Op 22/09/2011 8:38, Alexandre Chapellon schreef:
Le 21/09/2011 21:25, Chris Shelton a écrit :
2011/9/21 Marcio Merlone <marcio.merl...@a1.ind.br
<mailto:marcio.merl...@a1.ind.br>>
Em 21-09-2011 14 <tel:21-09-2011%2014>:45, Alexandre Chapellon
escreveu:
Le 21/09/2011 18:56, Marcio Merlone a écrit :
Em 21-09-2011 13 <tel:21-09-2011%2013>:33, Alexandre Chapellon
escreveu:
As Gavin pointed out, a 150GB database is huuuuuuuuuuuge for
only a dozen client.
Unless you have billions of files on each client there is no
reason your catalog is that large.
Are you sure you correctly applied job and file retention on
your catalog? Also are you sure you catalog is not full of
orphaned records?
Before migrating to postgres (which is a good choice for big
catalogs), I would look at the catalog to see if all retention
period are correctly applied.
I am running dbcheck to see how many rabbits come out of the
bushes. File table is only 6.6GB and Log is 105GB. What's that
Log table for? It only have blobs...
It is supposed to contain bacula report... just like in the
bacula log file.
I'm not sure having such a big amount of data in another table
hurts, may be it does if you use innodb.
If you use MyISAM... my guess is it should not hurts... but note
I am not a DBA!
Me neither, and it is innodb, in my case.
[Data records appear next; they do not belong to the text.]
(* ===== verification/Llm.v ===== *)
(** The bounded model (src/internal/llm/llm.go): a language model behind a fixed
    name, a deadline, a number of attempts and the prohibition of tools.

    An iterator is the list of its elements, a range loop a consumer that says
    after each element whether it goes on.  Go panics when an iterator yields
    again after its consumer stopped; the model records it.  The provider and the
    expiry of the deadlines are arguments, the HTTP client is not modelled. *)
From S2P Require Import Prelude GoLib.
From stdpp Require Import options.
Local Open Scope Z_scope.

Definition maxQuotaAttempts : Z := 3.
Definition maxTimeout : duration := 2 * minute.

Definition llm_error := mkError "llm".
Definition ErrInvalidOptions := llm_error "invalid llm options".
Definition ErrSecretUnavailable := llm_error "llm secret unavailable".
Definition ErrUnavailable := llm_error "llm unavailable".
Definition ErrTimeout := llm_error "llm timeout".
Definition ErrQuota := llm_error "llm quota exceeded".
Definition ErrMalformedResponse := llm_error "llm malformed response".
Definition ErrToolsForbidden := llm_error "llm tools are forbidden".

(** * Construction *)

Record GeminiOptions := mkGeminiOptions {
  go_Provider : string;
  go_ModelName : string;
  go_Timeout : duration;
  go_MaxAttempts : Z;
  go_APIKeyRef : string;
}.
Record boundedModel := mkBoundedModel { bm_modelName : string; bm_timeout : duration; bm_maxAttempts : Z }.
However, I'd like to know if this table can be safely purged? As
one day or another it will grow to an unacceptable size... (even
more if I have the same info in logfile).
+1
Can it?
>From this page:
http://www.bacula.org/5.0.x-manuals/en/main/main/Messages_Resource.html
you must have an entry in your Messages section of your director
config file named catalog. The description of that entry is:
*catalog*
Send the message to the Catalog database. The message will be
written to the table named *Log* and a timestamp field will also
be added. This permits Job Reports and other messages to be
recorded in the Catalog so that they can be accessed by reporting
software. Bacula will prune the Log records associated with a Job
when the Job records are pruned. Otherwise, Bacula never uses
these records internally, so this destination is only used for
special purpose programs (e.g. *bweb*).
Great information Chris , thank you!
However Marcio setup seems to show that the Log table is not purged as
expected.
I have checked on my setup too and while I have almost 2000 rows in y
Log table, I have only 150 entries in the Job table.
select count(*) from Log;
+----------+
| count(*) |
+----------+
| 1886 |
+----------+
select count(*) from Job;
+----------+
| count(*) |
+----------+
| 151 |
+----------+
Which tends to proove Log table is not pruned with associated Jobs.
Is it a bug?
Regards.
The Log table contains an entry for every "message" Bacula generates. So
this has a seperate line for each "Wrote label to prelabeled volume",
each "Job started", each "Pruning Jobs and Files", etc.
Aka: every job has more than one entry in the Log table.
And for what it's worth: I don't have a huge retention defined for my
clients, but I think it's very strange that one can have a Log table
that is multiple times the size of the file table. When I check the
setups where bacula makes backups of a few clients, totalling about 1M
files with a 1 month retention (average) I get 6MB of Log table and
1.4GB of File table.
Maybe you're sending way more messages to the Log table than you'd want to?
If you are not using bweb or any other special front ends for bacula
beyond bconsole, you can very likely empty the Log table.
On my bacula installation, I just send messages to mail commands and
to the append entry to also save to a filesystem log file. My Log
table exists, but has no records at all.